Bishop Paul Jones (1880-1941)


Socialist and Pacifist

This saint of the church is celebrated on September 4th every year.

After being ordained  to the priesthood December 16, 1906, he served at St. John’s Church in Logan, Utah, until he was appointed archdeacon of the diocese in 1914. The house of Bishops elected him the fourth Missionary Bishop of Utah. He was a socialist and an ardent pacifist.

He opposed American participation in World War I, which proved to be a very unpopular position in some sectors of the Episcopal Church. The House of Bishops forced him to resign; he submitted his resignation to the House of Bishops on April 11, 1918. Subsequent to his resignation and for the next 23 years, he continued a ministry within the church dedicated to peace and conscience, speaking always with conviction and gentleness rooted in the Gospels.
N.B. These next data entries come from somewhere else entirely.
(* ===== verification/DeployTable.v ===== *)
(** Deployments and persisted events of the cold store ([internal/coldstore]:
    [deployment_store.go], [event_search.go], the table of [event_writer.go]): the upsert and
    its conflicts, the listing, the error rates around a deployment and the paged search.
    A table is the map of its rows by key, a statement one step that succeeds or fails as
    its argument says; JSON of the metadata is a parameter. *)

From S2P Require Import Prelude GoRuntime GoFloat GoText Types Incident Detect GoTime SqlText WideEvent ColdWriter.
Open Scope Z_scope.

(** ** Deployments *)

Class MetaJson := { MarshalMeta : gmap string string -> string; UnmarshalMeta : string -> option (gmap string string) }.

(** The metadata reads back, from a text that is not empty. *)
Definition meta_stable `{MetaJson} (m : gmap string string) : Prop := MarshalMeta m <> "" /\ UnmarshalMeta (MarshalMeta m) = Some m.

Record deploy_row := mkDeployRow {
  dw_id : string; dw_service : string; dw_version : option string; dw_env : string; dw_first_seen : string; dw_last_seen : string;
  dw_metadata : option string; dw_commit_sha : option string; dw_pr_url : option string; dw_commit_author : option string
}.

Inductive deploy_error := ErrEnvConflict | ErrSQL.

Section Deployments.
Context {MJ : MetaJson}.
He is a perfect example for all of us, Laity, Religious, and Clergy, to stand by our beliefs, unflinching, and not caving in under pressure from others.
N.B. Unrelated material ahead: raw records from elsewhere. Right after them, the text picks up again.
(* ===== verification/SignalJson.v ===== *)
(** The JSON of a signal ([internal/signals/types.go]: [UnmarshalJSON], [MarshalJSON]) over
    the class [Json]: known keys are fields, any other is kept in [Extra].  Times read and
    print as [time.Time] does. *)

From S2P Require Import Prelude GoRuntime GoFloat GoText Types PlanRef Eventlog GoTime SqlText Alerts.
Open Scope Z_scope.

(** ** The text of a time reads back *)

Lemma string_of_list_app a b : String.string_of_list_ascii (a ++ b) = String.string_of_list_ascii a +:+ String.string_of_list_ascii b.
Proof. induction a as [|c a IH]; [done|]. cbn. by rewrite IH. Qed.

Definition zeros (k : nat) : string := String.string_of_list_ascii (repeat "0"%char k).

Lemma trim_zeros_spec s : exists k, s = trim_zeros s +:+ zeros k.
Proof.
  unfold trim_zeros. set (go := fix go (l : list ascii) : list ascii := match l with c :: r => if Ascii.eqb c "0"%char then go r else l | [] => [] end).
  assert (forall l, exists k, l = repeat "0"%char k ++ go l) as Hgo.
  { induction l as [|c l (k & IH)]; [by exists 0%nat|]. cbn [go]. destruct (Ascii.eqb_spec c "0") as [->|]; [|by exists 0%nat]. exists (S k). cbn. by rewrite <- IH. }
  destruct (Hgo (rev (String.list_ascii_of_string s))) as (k & Hk). exists k. unfold zeros. rewrite <- string_of_list_app.
  assert (rev (go (rev (String.list_ascii_of_string s))) ++ repeat "0"%char k = String.list_ascii_of_string s) as ->; [|by rewrite String.string_of_list_ascii_of_string].
  rewrite <- (List.rev_involutive (String.list_ascii_of_string s)) at 2. rewrite Hk at 2. rewrite List.rev_app_distr. f_equal. symmetry. apply List.rev_repeat.
Qed.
There is an organization in the church, the Episcopal Peace Fellowship, founded in 1939. In our congregation we have an organizer of a local chapter at St. Dunstan’s, he is WARREN MURRAY – contact Warren at with questions and interest in the work of the church in this area.

It seems it was a short, hot summer, so as it begins to cool down, those of us who have taken to hiding in air conditioned movie houses, super markets, malls, and basements can now think about life above ground again!

See you next week –
bro. John, O.C.P.

One Comment

  1. Mary O. Pacher says:

    Hi John,
    I always enjoy and learn from your articles. I thought this one might be a quiz. (I failed.) It didn’t show the name in the Highlights, only on the comment page, but I think that was an oversight. I am impressed and humbled by people like Paul Jones who give up something important for their beliefs. I hope we would all have the strength and conviction to do the same, but it’s one of those “never know ’til you’re put to the test” issues.